(Collected data entries)
◆ ◆ ◆ ◆ ◆ ◆ ◆

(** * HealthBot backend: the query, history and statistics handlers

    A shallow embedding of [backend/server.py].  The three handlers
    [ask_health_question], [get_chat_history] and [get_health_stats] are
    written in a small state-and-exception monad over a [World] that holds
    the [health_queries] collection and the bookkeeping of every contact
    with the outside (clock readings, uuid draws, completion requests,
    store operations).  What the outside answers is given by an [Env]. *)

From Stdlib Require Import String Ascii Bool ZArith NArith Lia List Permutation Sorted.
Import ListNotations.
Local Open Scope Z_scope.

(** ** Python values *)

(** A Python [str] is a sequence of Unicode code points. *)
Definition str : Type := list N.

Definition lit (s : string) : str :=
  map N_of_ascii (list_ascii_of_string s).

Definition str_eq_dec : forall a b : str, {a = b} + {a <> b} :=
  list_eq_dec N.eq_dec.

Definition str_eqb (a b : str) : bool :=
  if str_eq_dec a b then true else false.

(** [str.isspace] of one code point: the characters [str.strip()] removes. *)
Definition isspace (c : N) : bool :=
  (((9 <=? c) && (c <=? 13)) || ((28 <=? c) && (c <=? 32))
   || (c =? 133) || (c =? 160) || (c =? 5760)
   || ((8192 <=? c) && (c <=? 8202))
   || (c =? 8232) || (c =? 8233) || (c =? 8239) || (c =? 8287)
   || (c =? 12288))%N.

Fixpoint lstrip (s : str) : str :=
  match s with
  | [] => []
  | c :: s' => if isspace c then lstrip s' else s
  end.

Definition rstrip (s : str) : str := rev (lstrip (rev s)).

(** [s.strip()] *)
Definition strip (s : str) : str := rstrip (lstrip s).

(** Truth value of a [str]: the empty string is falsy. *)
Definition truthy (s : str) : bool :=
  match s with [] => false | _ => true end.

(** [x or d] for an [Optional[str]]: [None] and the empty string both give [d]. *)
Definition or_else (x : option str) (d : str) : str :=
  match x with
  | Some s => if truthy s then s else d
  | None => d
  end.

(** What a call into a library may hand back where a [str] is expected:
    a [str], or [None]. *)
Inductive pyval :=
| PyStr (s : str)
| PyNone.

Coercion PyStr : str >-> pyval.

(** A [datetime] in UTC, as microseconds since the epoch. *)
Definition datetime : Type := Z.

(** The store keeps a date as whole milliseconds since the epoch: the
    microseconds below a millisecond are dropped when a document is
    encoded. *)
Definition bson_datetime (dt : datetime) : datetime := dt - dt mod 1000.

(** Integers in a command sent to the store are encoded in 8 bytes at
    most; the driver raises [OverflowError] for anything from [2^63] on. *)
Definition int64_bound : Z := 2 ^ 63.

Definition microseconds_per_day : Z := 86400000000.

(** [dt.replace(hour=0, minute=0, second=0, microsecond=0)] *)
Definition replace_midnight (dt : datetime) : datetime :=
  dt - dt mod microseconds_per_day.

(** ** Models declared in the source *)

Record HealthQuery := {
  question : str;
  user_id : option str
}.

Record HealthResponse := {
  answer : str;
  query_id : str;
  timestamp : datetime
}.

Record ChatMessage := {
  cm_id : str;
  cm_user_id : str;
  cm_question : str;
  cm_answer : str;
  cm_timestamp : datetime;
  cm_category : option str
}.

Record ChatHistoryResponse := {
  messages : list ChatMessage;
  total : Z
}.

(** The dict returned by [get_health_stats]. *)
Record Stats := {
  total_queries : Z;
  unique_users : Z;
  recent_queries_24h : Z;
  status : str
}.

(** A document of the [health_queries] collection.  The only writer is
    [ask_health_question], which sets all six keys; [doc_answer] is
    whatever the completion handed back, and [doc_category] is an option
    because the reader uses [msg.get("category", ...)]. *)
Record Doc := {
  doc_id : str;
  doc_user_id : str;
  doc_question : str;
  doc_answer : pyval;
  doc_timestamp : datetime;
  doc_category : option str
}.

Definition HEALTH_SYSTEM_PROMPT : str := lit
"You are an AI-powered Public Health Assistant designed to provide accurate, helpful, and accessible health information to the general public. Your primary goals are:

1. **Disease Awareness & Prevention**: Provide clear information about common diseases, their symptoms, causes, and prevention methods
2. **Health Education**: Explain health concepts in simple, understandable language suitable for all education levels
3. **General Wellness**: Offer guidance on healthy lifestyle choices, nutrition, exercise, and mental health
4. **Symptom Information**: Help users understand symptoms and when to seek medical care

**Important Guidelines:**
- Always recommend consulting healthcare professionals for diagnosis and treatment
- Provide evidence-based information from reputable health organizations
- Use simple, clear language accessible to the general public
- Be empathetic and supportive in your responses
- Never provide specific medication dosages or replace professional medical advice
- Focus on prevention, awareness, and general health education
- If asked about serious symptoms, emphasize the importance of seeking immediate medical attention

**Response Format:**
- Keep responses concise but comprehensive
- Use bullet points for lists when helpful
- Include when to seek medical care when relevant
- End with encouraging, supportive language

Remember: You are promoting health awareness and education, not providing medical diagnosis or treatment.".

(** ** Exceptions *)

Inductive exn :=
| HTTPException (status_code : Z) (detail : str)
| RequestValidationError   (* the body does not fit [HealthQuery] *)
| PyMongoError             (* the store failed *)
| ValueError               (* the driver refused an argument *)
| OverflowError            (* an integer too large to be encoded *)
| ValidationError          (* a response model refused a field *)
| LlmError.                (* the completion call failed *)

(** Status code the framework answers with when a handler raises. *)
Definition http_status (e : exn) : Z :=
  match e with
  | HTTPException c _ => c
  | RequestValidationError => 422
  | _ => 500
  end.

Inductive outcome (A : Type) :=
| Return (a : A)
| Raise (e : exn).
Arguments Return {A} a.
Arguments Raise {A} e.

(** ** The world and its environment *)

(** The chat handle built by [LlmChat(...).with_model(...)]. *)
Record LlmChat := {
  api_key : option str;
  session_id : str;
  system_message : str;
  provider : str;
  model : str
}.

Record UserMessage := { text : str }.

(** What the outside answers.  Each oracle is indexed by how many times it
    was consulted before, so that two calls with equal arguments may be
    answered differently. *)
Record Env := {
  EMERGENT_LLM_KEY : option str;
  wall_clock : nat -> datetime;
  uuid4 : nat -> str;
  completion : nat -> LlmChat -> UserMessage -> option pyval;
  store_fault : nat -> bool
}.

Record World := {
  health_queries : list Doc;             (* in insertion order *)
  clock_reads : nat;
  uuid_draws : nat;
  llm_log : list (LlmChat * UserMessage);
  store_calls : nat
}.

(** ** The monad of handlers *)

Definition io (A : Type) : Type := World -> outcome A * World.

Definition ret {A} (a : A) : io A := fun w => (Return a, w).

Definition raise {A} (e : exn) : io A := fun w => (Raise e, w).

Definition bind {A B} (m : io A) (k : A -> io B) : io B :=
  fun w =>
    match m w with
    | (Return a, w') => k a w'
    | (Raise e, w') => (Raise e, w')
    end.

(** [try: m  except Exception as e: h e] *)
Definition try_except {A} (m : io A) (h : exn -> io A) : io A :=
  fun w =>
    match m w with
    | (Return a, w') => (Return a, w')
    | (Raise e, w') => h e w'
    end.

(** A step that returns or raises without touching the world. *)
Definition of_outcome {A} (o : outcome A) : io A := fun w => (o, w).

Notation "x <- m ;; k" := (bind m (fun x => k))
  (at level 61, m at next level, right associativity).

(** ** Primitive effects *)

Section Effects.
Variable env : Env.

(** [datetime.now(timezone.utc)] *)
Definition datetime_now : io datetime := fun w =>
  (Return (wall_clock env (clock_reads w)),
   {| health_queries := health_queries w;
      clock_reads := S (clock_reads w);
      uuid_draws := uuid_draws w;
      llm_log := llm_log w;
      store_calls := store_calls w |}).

◆ ◆ ◆ ◆ ◆ ◆ ◆

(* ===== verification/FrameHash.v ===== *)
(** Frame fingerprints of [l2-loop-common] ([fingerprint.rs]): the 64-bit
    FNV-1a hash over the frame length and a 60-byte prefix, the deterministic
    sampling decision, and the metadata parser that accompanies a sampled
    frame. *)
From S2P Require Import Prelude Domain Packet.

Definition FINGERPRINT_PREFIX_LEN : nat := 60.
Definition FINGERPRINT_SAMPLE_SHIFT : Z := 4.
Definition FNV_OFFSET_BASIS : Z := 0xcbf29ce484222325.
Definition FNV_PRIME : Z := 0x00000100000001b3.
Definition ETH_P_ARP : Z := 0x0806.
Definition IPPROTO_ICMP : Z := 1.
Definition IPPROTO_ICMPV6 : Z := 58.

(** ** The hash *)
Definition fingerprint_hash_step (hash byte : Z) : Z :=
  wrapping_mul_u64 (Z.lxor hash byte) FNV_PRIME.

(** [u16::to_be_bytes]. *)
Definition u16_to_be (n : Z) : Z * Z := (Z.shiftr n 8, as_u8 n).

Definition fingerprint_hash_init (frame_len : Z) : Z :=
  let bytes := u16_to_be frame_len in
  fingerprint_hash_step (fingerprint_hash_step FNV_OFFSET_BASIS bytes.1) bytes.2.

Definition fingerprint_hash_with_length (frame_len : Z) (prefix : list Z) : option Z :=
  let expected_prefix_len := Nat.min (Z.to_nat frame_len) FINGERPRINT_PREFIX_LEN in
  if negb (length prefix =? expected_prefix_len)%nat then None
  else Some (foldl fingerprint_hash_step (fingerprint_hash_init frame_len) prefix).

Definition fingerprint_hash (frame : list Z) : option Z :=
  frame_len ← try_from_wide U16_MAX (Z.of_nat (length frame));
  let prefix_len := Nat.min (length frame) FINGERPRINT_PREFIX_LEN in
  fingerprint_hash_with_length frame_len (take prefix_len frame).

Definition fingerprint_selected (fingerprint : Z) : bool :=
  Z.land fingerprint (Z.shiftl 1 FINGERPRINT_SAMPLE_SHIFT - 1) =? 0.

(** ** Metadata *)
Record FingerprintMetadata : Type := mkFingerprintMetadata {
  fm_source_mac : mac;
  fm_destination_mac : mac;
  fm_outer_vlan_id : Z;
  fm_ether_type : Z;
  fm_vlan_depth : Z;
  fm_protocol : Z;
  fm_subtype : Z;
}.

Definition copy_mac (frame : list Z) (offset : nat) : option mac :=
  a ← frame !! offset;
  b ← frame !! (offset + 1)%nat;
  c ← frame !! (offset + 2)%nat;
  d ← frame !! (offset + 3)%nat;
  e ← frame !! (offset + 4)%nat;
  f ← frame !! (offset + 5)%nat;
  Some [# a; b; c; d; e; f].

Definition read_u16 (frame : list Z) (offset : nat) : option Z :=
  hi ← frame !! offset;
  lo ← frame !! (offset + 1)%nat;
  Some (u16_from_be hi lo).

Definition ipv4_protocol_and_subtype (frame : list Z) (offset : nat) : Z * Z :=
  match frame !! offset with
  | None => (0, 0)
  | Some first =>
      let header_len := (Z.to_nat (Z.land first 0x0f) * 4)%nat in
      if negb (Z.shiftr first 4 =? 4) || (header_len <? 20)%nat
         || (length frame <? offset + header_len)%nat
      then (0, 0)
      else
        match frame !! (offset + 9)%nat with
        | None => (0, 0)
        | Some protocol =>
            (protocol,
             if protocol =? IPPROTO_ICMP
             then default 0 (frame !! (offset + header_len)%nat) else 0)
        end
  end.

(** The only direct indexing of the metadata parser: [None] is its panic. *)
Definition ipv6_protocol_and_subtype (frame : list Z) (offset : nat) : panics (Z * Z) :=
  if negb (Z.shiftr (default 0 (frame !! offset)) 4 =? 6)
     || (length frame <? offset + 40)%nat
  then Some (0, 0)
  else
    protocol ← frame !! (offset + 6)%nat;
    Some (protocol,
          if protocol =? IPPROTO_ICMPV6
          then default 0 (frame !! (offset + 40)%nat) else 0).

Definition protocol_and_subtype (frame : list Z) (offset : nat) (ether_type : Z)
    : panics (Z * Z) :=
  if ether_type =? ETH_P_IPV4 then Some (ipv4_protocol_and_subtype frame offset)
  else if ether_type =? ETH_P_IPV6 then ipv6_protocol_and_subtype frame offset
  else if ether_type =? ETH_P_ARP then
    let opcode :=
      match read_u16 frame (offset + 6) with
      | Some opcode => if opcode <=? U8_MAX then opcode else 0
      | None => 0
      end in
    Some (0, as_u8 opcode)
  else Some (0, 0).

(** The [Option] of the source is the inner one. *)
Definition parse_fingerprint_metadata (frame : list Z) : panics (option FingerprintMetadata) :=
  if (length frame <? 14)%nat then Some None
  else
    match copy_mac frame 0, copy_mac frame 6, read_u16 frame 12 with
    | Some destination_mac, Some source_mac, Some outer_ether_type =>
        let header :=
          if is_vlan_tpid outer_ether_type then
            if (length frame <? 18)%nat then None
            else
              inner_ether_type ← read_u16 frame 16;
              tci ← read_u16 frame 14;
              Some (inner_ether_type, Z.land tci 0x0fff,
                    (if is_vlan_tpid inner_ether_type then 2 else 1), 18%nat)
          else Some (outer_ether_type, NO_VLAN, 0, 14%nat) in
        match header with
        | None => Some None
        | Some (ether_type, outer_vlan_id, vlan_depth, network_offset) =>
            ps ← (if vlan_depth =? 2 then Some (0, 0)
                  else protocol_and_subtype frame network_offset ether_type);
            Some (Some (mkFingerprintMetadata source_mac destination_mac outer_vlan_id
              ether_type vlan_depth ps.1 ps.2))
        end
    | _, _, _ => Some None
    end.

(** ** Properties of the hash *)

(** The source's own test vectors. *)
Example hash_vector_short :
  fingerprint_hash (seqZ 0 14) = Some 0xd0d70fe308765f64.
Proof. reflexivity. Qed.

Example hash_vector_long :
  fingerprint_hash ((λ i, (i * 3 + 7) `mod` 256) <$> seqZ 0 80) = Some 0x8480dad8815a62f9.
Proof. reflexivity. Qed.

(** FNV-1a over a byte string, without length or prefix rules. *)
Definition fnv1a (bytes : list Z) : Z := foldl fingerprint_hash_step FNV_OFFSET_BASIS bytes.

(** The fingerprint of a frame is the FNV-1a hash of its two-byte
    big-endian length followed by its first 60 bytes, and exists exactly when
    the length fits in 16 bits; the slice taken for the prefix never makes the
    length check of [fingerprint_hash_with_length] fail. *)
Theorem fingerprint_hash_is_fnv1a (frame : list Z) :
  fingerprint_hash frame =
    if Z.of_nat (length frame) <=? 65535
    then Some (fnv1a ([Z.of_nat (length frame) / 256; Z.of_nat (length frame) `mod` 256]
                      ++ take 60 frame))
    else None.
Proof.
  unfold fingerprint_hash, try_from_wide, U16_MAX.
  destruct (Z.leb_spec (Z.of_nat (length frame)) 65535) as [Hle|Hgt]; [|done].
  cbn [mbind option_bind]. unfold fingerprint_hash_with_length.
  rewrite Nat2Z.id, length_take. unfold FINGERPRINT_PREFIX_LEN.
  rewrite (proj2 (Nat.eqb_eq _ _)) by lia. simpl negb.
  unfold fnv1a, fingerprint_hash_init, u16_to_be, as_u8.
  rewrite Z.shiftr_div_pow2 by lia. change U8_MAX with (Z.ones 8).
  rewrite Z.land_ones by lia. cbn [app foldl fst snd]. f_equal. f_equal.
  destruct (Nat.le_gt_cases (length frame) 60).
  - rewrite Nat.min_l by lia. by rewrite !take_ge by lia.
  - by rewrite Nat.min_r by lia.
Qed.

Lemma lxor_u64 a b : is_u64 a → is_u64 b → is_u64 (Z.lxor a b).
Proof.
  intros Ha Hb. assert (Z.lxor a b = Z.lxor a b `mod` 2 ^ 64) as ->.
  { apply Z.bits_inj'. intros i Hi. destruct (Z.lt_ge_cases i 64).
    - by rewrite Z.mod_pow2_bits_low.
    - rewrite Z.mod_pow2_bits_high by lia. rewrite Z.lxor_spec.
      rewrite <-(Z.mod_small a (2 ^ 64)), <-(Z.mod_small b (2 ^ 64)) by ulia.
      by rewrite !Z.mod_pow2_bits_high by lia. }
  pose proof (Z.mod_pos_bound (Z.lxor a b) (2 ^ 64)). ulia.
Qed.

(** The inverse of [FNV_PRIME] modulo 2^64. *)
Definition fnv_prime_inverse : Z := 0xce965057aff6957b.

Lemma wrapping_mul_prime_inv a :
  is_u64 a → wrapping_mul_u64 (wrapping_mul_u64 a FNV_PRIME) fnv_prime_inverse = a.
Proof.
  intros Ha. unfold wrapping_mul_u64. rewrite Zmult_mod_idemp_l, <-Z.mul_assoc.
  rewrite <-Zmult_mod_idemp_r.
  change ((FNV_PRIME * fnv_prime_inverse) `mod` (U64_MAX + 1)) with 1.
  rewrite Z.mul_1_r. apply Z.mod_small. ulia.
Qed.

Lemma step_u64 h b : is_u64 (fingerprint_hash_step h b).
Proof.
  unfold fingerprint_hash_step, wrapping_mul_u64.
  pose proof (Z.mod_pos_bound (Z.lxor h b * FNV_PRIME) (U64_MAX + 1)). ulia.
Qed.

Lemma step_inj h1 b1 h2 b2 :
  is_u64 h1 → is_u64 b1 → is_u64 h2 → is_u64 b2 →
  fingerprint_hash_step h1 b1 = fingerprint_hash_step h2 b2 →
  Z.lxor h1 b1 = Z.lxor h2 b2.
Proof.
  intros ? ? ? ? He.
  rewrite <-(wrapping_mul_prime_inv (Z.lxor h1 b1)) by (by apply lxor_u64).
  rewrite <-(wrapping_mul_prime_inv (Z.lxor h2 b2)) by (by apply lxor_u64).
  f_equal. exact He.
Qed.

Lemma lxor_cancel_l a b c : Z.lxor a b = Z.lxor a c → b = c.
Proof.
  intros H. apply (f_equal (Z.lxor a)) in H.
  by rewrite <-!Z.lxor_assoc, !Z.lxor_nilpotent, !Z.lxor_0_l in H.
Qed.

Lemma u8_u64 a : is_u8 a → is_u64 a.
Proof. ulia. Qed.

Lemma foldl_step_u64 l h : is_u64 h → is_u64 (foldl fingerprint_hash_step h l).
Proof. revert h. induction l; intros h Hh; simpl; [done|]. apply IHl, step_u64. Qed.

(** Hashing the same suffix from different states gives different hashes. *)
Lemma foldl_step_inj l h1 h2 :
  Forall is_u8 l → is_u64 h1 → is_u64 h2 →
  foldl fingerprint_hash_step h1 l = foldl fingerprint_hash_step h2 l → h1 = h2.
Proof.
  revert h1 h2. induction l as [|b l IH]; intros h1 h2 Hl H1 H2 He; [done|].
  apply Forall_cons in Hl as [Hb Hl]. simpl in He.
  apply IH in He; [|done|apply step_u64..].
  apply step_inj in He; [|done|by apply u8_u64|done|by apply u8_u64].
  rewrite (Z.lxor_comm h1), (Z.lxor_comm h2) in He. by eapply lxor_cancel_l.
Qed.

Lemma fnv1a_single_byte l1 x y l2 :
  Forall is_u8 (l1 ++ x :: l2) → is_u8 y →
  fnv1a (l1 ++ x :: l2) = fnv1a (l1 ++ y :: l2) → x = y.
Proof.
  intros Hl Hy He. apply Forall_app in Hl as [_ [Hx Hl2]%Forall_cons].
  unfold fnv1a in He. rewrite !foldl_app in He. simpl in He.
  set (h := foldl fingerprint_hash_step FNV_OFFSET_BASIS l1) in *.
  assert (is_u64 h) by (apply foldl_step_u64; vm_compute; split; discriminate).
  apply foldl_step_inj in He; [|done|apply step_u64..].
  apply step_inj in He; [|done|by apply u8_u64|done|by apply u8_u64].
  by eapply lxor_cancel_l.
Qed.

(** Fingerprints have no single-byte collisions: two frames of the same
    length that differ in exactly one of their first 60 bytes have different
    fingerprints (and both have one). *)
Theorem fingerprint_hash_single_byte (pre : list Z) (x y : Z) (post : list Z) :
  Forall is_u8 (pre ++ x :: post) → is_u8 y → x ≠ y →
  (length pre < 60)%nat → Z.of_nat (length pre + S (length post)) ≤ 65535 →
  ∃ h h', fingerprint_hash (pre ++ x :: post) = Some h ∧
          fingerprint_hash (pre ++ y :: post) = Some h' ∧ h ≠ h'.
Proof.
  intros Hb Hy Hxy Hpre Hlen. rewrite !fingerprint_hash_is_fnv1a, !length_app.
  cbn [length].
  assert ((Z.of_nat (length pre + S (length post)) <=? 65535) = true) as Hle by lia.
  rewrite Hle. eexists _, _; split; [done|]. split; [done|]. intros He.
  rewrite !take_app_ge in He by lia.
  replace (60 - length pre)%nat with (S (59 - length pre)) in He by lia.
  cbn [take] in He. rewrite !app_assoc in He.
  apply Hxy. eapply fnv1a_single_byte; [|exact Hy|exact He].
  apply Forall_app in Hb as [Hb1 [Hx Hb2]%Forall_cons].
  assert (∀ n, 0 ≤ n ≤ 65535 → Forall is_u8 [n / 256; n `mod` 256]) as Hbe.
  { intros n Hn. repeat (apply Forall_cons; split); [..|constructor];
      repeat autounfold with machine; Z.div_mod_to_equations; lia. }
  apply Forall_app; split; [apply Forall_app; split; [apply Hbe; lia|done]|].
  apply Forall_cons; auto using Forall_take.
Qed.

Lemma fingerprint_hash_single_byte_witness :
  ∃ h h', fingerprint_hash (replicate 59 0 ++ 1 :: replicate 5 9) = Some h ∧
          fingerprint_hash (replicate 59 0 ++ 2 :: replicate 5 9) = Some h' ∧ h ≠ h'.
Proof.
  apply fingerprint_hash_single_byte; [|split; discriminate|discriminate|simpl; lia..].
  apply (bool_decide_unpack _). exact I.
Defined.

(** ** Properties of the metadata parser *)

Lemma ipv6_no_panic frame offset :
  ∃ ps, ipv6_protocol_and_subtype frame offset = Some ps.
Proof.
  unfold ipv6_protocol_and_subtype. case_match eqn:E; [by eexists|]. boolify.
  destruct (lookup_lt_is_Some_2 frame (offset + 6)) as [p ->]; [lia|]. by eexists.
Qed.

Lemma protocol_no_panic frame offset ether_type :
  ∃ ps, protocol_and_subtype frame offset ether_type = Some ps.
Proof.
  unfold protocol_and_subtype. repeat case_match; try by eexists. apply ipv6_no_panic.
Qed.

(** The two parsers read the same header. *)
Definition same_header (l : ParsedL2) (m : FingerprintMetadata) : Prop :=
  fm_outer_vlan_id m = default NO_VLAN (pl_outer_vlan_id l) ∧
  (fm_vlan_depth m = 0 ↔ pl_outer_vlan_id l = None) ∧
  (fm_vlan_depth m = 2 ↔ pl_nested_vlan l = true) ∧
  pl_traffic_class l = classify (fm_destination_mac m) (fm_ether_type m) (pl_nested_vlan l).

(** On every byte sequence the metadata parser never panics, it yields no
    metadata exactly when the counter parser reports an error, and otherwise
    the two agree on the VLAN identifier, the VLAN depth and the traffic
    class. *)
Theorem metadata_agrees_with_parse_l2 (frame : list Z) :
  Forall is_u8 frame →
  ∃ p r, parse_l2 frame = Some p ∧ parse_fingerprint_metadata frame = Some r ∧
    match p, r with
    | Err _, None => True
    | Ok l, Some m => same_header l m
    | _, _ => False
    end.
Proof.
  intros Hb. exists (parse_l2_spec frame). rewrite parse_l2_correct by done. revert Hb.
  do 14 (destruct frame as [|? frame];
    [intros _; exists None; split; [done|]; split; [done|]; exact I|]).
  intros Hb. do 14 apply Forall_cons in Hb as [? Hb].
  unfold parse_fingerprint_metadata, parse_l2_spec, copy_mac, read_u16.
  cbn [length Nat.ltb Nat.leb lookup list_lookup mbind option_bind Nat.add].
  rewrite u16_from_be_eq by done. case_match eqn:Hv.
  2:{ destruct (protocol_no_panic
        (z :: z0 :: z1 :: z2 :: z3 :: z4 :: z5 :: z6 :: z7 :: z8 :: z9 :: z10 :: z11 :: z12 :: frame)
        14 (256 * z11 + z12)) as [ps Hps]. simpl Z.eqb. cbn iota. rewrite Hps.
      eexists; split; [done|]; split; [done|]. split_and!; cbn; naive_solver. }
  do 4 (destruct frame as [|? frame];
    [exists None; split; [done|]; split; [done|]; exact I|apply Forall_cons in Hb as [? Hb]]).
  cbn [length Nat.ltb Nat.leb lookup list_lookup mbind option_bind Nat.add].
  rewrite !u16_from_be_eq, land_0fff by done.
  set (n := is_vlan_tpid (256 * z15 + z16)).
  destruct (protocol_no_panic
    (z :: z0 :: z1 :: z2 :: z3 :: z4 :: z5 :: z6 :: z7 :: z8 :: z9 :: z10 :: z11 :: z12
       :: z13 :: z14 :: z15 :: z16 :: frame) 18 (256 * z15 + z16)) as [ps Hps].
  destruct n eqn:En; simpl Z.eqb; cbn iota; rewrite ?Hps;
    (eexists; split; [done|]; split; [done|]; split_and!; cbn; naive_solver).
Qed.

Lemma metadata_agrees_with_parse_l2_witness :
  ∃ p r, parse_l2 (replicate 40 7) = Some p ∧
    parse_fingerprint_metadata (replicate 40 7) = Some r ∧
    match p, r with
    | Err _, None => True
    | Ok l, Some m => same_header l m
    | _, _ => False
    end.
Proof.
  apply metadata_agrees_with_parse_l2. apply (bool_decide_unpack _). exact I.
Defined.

◆ ◆ ◆ ◆ ◆ ◆ ◆

### Exercise description:
A count is needed of the lines in the entries that contain "induction". Supply only that number.

### Answer section:
2